Monika A.

Monika A. Marketing
Communication
Academy

Temat: Czy macierzyństwo jest modne...?

Jako, że to babska grupa, postanowiłam umieścić ten temat właśnie tutaj :).
Było o dziewictwie, to może pójdziemy dalej i porozmawiamy o dzieciach...
Słucham właśnie w radiu (nie wiem nawet jakim) o tym, że macierzyństwo jest...trendy. Nie wiem skąd takie wnioski, bo ja jakoś nie czuję tej mody...
Czy chęć posiadania dziecka wynika z wieku, czy jeszcze z czegoś innego?
Czy Wy także zauważyłyście modę na macierzyństwo? ;)

konto usunięte

Temat: Czy macierzyństwo jest modne...?

Niech będzie trendi, ile chce ;)) Nasze matki i babki miały nas kilkoro, wszystko musiały gołymi rękami zrobic, nie miały udogodnień i jakoś na ludzi wyprowadzały. Dziś z jednego wychuchanego bobaska robi się wielkie 'halo', a celebryty strasznie narzekają na nadmiar pracy, ale osłodzony realizacją jako MATKA. I tu nalezy wspomnieć o tych wszystkich nianiach, co to tak, jak szara eminencja, są świadkami pierwszego ząbka, kroczku, pierwszego mama i pierwszego oparzenia paluszka.
Renata Mikołajczak

Renata Mikołajczak Dyrektor ds
technicznych,
Miejska Energetyka
Cieplna

Temat: Czy macierzyństwo jest modne...?

To byłoby chore jeżeli mielibysmy rozpatrywać macierzyństwo jako rzecz modną lub nie. Przecież posiadanie dziecka i związana z tym odpowiedzialność niema się nijak do mody.

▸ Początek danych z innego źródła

(** On the code points below 256 the decimal digits are [0-9], and there
    the pattern on code points is the pattern on [string]. *)

Lemma letter_code (c : ascii) : Unicode.letter (N_of_ascii c) = letter c.
Proof. destruct c as [[] [] [] [] [] [] [] []]; reflexivity. Qed.

Lemma symbol_code (c : ascii) : Unicode.symbol (N_of_ascii c) = symbol c.
Proof. destruct c as [[] [] [] [] [] [] [] []]; reflexivity. Qed.

Lemma newline_code (c : ascii) :
  (N_of_ascii c =? Unicode.newline)%N = Ascii.eqb c newline.
Proof. destruct c as [[] [] [] [] [] [] [] []]; reflexivity. Qed.

Lemma forallb_codes (f : N -> bool) (g : ascii -> bool) (l : list ascii) :
  (forall c, f (N_of_ascii c) = g c) ->
  forallb f (map N_of_ascii l) = forallb g l.
Proof.
  intros H. induction l as [|c l IH]; [reflexivity|].
  cbn [map forallb]. now rewrite H, IH.
Qed.

Lemma existsb_codes (f : N -> bool) (g : ascii -> bool) (l : list ascii) :
  (forall c, f (N_of_ascii c) = g c) ->
  existsb f (map N_of_ascii l) = existsb g l.
Proof.
  intros H. induction l as [|c l IH]; [reflexivity|].
  cbn [map existsb]. now rewrite H, IH.
Qed.

Lemma policy_codes (decimal : N -> bool) (cs : list ascii) :
  (forall c : ascii, decimal (N_of_ascii c) = digit c) ->
  Unicode.policy decimal (map N_of_ascii cs) = policy_chars cs.
Proof.
  intros Hdigit. unfold Unicode.policy, policy_chars. rewrite length_map.
  rewrite (forallb_codes (Unicode.allowed decimal) allowed).
  - now rewrite (existsb_codes _ _ _ letter_code),
      (existsb_codes _ _ _ Hdigit), (existsb_codes _ _ _ symbol_code).
  - intros c. unfold Unicode.allowed, allowed.
    now rewrite letter_code, symbol_code, Hdigit.
Qed.

Lemma newline_tail (tail : list ascii) :
  (map N_of_ascii tail = [] \/ map N_of_ascii tail = [Unicode.newline])
  <-> (tail = [] \/ tail = [newline]).
Proof.
  destruct tail as [|c [|c' tail]]; cbn [map]; split; intros [H | H];
    try discriminate; auto.
  - right. injection H as H. apply N.eqb_eq in H.
    rewrite newline_code in H. apply Ascii.eqb_eq in H. now subst c.
  - right. injection H as ->. reflexivity.
Qed.

(** Where the table of decimal digits is [0-9] below 256, the pattern on
    code points and the pattern on [string] accept the same passwords. *)
Lemma latin1_agrees (decimal : N -> bool) (password : string) :
  (forall c : ascii, decimal (N_of_ascii c) = digit c) ->
  Unicode.is_valid_password decimal (codes password)
  = is_valid_password password.
Proof.
  intros Hdigit.
  assert (Hnl : decimal Unicode.newline = false) by apply (Hdigit newline).
  apply eq_true_iff_eq. rewrite (u_pattern_spec decimal Hnl).
  unfold is_valid_password, re_match. rewrite pattern_spec. unfold codes.
  split.
  - intros (run' & tail' & E & Htail & H).
    apply map_eq_app in E as (run & tail & E & <- & <-).
    exists run, tail. rewrite policy_codes in H by exact Hdigit.
    apply newline_tail in Htail. auto.
  - intros (run & tail & E & Htail & H).
    exists (map N_of_ascii run), (map N_of_ascii tail).
    rewrite E, map_app, policy_codes by exact Hdigit.
    apply newline_tail in Htail. auto.
Qed.
(** ** Requests that lack a credential *)

(** X2. A registration or a login whose body lacks the username or the
    password is answered 400 by the request parser, which names the first
    argument that is missing, and the store is left as it was; the handler
    does not look at the users, so such a login is not answered 401 and
    such a registration is not answered 409. *)
Theorem credentials_required (db : store) (now : datetime)
        (req : user_request) :
  req_username req = None \/ req_password req = None ->
  let name := match req_username req with
              | None => "username"
              | Some _ => "password"
              end in
  RegisterUser_post now req db = (Abort 400 (ArgumentError name), db)
  /\ LoginUser_post req db = (Abort 400 (ArgumentError name), db).
Proof.
  destruct req as [[username|] [password|]]; cbn [req_username req_password];
    intros [H | H]; try discriminate H; split; reflexivity.
Qed.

A co jeżeli moda szybciej się zmieni niż dziecko dorośnie..... Zmienić na modne w danej chwili np. żółte czy czarne... Macierzyństwo to stan do którego się dojrzewa bądź nie. Jestem gotowa być matką lub nie... A jak ktoś chce być modny to niech zapoda sobie pieska np ciuaua. To jest chyba modne

konto usunięte

Temat: Czy macierzyństwo jest modne...?

czy ja dobrze rozumiem, że jak macieżyństwo przestanie być trendy to zapełnią się domy dziecka?

konto usunięte

Temat: Czy macierzyństwo jest modne...?

To jakieś nieporozumienie...macierzyństwo i moda!
Niektórym się chyba w głowach pomieszało! Może panienki, które same już nie wiedzą czym sobą zainteresować ludzi na to wpadną, ale nie normalne kobiety. Może dla niektórych panienek być w ciąży i paradować z wózkiem to okazja, żeby pokazać, że nie tylko seks i skandale im w głowie, ale stać je również na miłość do dziecka. Dziecko to nie fryzura czy fatałaszki. To jest obowiązek na całe życie, a nie kaprys. Wątpię, żeby to była moda. Pewnie ktoś z tego chce zrobić modę, ale nie wśród mądrych kobiet...

konto usunięte

Temat: Czy macierzyństwo jest modne...?

Gazety pokazują piękne i wypoczęte mamusie, pieknych i superseksownych tatusiów, wszędzie róż i kicz, a wszystkim cudnie się powodzi ;)) Wielu może się wydawac, że to dziecko uczyni szczęsliwm, zamiast szczęścia i ładu szukać w sobie. Wszelkie mody mają woją słabą stronę. Dziecka nie można wystawić na smietnik, oddać do recyklingu czy podrzucić jaskółkom, tak jak czyni się ze szczeniakami czy kociętami, gdy zapach kupki i pojękiwania zaczynają irytować.
Dziecko, piesek, kotek to nie zabawki. Celowo w takim zestawieniu ujmuję. Ten, kto wyrzuca pieseczka, nie zawaha się porzucić swoje dziecko, gdy moda i ochota miną.
Monika A.

Monika A. Marketing
Communication
Academy

Temat: Czy macierzyństwo jest modne...?

Magdalena C.:
Gazety pokazują piękne i wypoczęte mamusie, pieknych i superseksownych tatusiów, wszędzie róż i kicz, a wszystkim cudnie się powodzi ;)) Wielu może się wydawac, że to dziecko uczyni szczęsliwm, zamiast szczęścia i ładu szukać w sobie. Wszelkie mody mają woją słabą stronę. Dziecka nie można wystawić na smietnik, oddać do recyklingu czy podrzucić jaskółkom, tak jak czyni się ze szczeniakami czy kociętami, gdy zapach kupki i pojękiwania zaczynają irytować.
Dziecko, piesek, kotek to nie zabawki. Celowo w takim zestawieniu ujmuję. Ten, kto wyrzuca pieseczka, nie zawaha się porzucić swoje dziecko, gdy moda i ochota miną.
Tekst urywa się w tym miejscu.